Blue-violet laser modification of titania treated titanium: antibacterial and osteo-inductive effects.

BACKGROUND

Many studies on surface modifications of titanium have been performed in an attempt to accelerate osseointegration. Recently, anatase titanium dioxide has been found to act as a photocatalyst that expresses antibiotic properties and exhibits hydrophilicity after ultraviolet exposure. A blue-violet semiconductor laser (BV-LD) has been developed as near-ultraviolet light. The purpose of this study was to investigate the effects of exposure to this BV-LD on surface modifications of titanium with the goal of enhancing osteoconductive and antibacterial properties.

METHODS

The surfaces of pure commercial titanium were polished with #800 waterproof polishing papers and were treated with anatase titania solution. Specimens were exposed using BV-LD (λ = 405 nm) or an ultraviolet light-emitting diode (UV-LED, λ = 365 nm) at 6 mW/cm(2) for 3 h.
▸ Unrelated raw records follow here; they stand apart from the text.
(** [scopedAllow]; [kind], [id] and [lst] are [routeItem]'s answer for the request. *)
Definition scopedAllow (w : Store) (p : principal) (kind id : string) (lst : bool) (perm : string) : option principal :=
  let allow perms :=
    Some (mkPrincipal (pID p) (pRoles p) (uniqueStrings (roleGrants p ++ perms ++ baseGrants)) true (roleGrants p)) in
  if decide (kind = ""%string) then None
  else if lst then
    if decide (perm <> readPerm kind) then None
    else if decide ((scopedIDs w p kind).1 = []) then None else allow [perm]
  else if decide (id = ""%string) then None
  else let perms := itemPerms w p kind id in
       if Authorize perms perm then allow perms else None.

(** [require]: the principal the handler goes on with. *)
Definition require (w : Store) (p : principal) (kind id : string) (lst : bool) (perm : string) : option principal :=
  if Authorize (pGrants p) perm then Some p else scopedAllow w p kind id lst perm.

(** ** Giving permissions *)
Definition knownPerm (perm : string) : bool :=
  bool_decide (perm = All \/ perm = ApprovalsView \/ perm = ApprovalsDecide) || containsString AllPermissions perm.

Definition assignablePerms : list string := All :: AllPermissions ++ [ApprovalsView; ApprovalsDecide].

Definition accessOwner (p : principal) : bool := isOwner p || bool_decide (pID p = LocalRootUserID).

(** [mayAssign]; [true] is its status 0. *)
Definition mayAssign (w : Store) (p : principal) (kind id : string) (perms : list string) : bool :=
  if existsb (fun perm => bool_decide (perm = All \/ perm = PermissionsAssignOverride) && negb (accessOwner p)) perms then false
  else if accessOwner p || Authorize (pGrants p) PermissionsAssignOverride then true
  else if negb (isAdminOrAbove w p) then false
  else if negb (forallb (Authorize (pGrants p)) perms) then false
  else if decide (kind = subjectUser) then negb (bool_decide (id = pID p)) && mayActOnUser w p id
  else if decide (kind = subjectRole) then negb (containsString (pRoles p) id) && mayActOnRole w p id
  else if decide (kind = subjectGroup) then
    forallb (fun m => negb (bool_decide (m = pID p)) && mayActOnUser w p m) (ListGroupMembers w id)
  else true.

Definition accessSubjectExists (w : Store) (kind id : string) : bool :=
  if decide (kind = subjectGroup) then bool_decide (id ∈ groups w)
  else if decide (kind = subjectRole) then
    existsb (fun d => bool_decide (rdName d = id /\ rdName d <> Automation)) (ListRoleDefs w)
  else match GetUser w id with Some _ => true | None => false end.
(* ===== verification/AccessProps.v ===== *)
(** * What access control guarantees

    Tokens and item grants stay inside what their owner was given; giving permissions
    and editing roles never creates a permission the giver does not hold; the hierarchy
    is antisymmetric; and where the group handlers break this. *)
From stdpp Require Import sorting.
From S2P Require Export Access.

(** ** Merging grants *)
Lemma merge_step_spec gs g p : Authorize (merge_step gs g) p = Authorize gs p || grants_one g p.
Proof.
  unfold merge_step. destruct (negb (Authorize gs g) || _) eqn:E.
  - rewrite Authorize_app. cbn. by rewrite orb_false_r.
  - apply orb_false_iff in E as [E%negb_false_iff _].
    destruct (grants_one g p) eqn:Eg; [|by rewrite orb_false_r]. by rewrite (Authorize_trans gs g p).
Qed.

Lemma mergeGrants_spec gs ex p : Authorize (mergeGrants gs ex) p = Authorize gs p || Authorize ex p.
Proof.
  unfold mergeGrants. revert gs. induction ex as [|g ex IH]; intros gs; cbn [fold_left]; [cbn; by rewrite orb_false_r|].
  rewrite IH, merge_step_spec. cbn. by rewrite orb_assoc.
Qed.

Lemma Authorize_in gs g p : g ∈ gs -> grants_one g p = true -> Authorize gs p = true.
Proof. intros. apply Authorize_spec. eauto. Qed.

Lemma grants_one_refl p : grants_one p p = true.
Proof. apply grants_one_spec. auto. Qed.

(** What a user may do: by a role, by a grant made everywhere, or as anyone signed in. *)
Lemma userGrants_spec w u p :
  Authorize (userGrants w u) p =
    Authorize (grantsForUser w u (UserRoles w u)) p || Authorize (clusterGrants w u (UserRoles w u)) p || Authorize baseGrants p.
Proof. unfold userGrants. by rewrite !mergeGrants_spec. Qed.

Lemma grantsForRoles_in w rs q :
  q ∈ grantsForRoles w rs <->
  exists r, r ∈ rs /\ (q ∈ rolePerms w r \/ q ∈ approvalsPerms (default [] (approvalsAccess w !! r))).
Proof.
  unfold grantsForRoles.
  rewrite (union_roles_in (fun r => approvalsPerms (default [] (approvalsAccess w !! r)))), (union_roles_in (rolePerms w)).
  set_solver.
Qed.
Definition applyError (x : stepper) (now : Z) (n : Node) (o : outcome) (e : error) (ns : NodeState)
  : stepper * option return_ :=
  let msg := errText e in
  let id := o_id o in
  if canRetry (rDry (x_run x)) n e (o_attempt o) then
    let wake := now + Backoff (RetryFor def (Some n)) (o_attempt o) in
    (setNodeX x id (mkNS NodeRetrying (Port ns) (Attempts ns) (Some wake) msg (StartedAt ns)), None)
  else
    let kind := if isLimit e then "limit"%string else "problem"%string in
    let x := report x (mkLine id (Scope (frame x)) kind (id +:+ ": " +:+ msg) None) in
    let x := setOut x id (match ROutput (o_res o) with
                          | Some v => Redact v
                          | None => VMap [("error"%string, VStr (LogLine redactText msg))] end) in
    let oe := OnErrorFor def (Some n) in
    if decide (oe = OnErrorContinue) then
      (setNodeX x id (mkNS NodeFailed "" (Attempts ns) (WakeAt ns) msg (StartedAt ns)), None)
    else if decide (oe = OnErrorFailBranch) then
      (setNodeX x id (mkNS NodeFailed ErrorPort (Attempts ns) (WakeAt ns) msg (StartedAt ns)), None)
    else
      let x := setNodeX x id (mkNS NodeFailed (Port ns) (Attempts ns) (WakeAt ns) msg (StartedAt ns)) in
      let '(x, r) := finish now x RunFailed ("step " +:+ id +:+ " failed: " +:+ msg) in
      (x, Some r).

Definition applyReports (x : stepper) (t : NodeType) (o : outcome) : stepper :=
  let id := o_id o in
  let res := o_res o in
  let scope := Scope (frame x) in
  let x := if HasRules res then
             report x (mkLine id scope "condition" (id +:+ " took the " +:+ branchWord (RPort res) +:+ " branch")
                         (Some (bool_decide (RPort res = "true"%string))))
           else if decide (RPort res <> ""%string /\ CategoryLogic t = true) then
             report x (mkLine id scope "branch" (id +:+ " took the " +:+ RPort res +:+ " branch") None)
           else x in
  if decide (o_would o <> ""%string) then
    fold_left (fun x p => report x (mkLine id scope "problem" (id +:+ ": " +:+ p) None)) (o_issues o)
      (report x (mkLine id scope "would" (o_would o) None))
  else x.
The surface modification was evaluated physically and biologically using the following parameters or tests: surface roughness, surface temperature during exposure, X-ray diffraction (XRD) analysis, contact angle, methylene blue degradation tests, adherence of Porphyromonas gingivalis, osteoblast and fibroblast proliferation, and histological examination after implantation in rats.

RESULTS

No significant changes were found in the surface roughness or XRD profiles after exposure. BV-LD exposure did not raise the surface temperature of titanium. The contact angle was significantly decreased, and methylene blue was significantly degraded. The number of attached P. gingivalis organisms was significantly reduced after BV-LD exposure compared to that in the no exposure group. New bone was observed around exposed specimens in the histological evaluation, and both the bone-to-specimen contact ratio and the new bone area increased significantly in exposed groups.

CONCLUSIONS

This study suggested that exposure of titanium to BV-LD can enhance the osteoconductivity of the titanium surface and induce antibacterial properties, similar to the properties observed following exposure to UV-LED.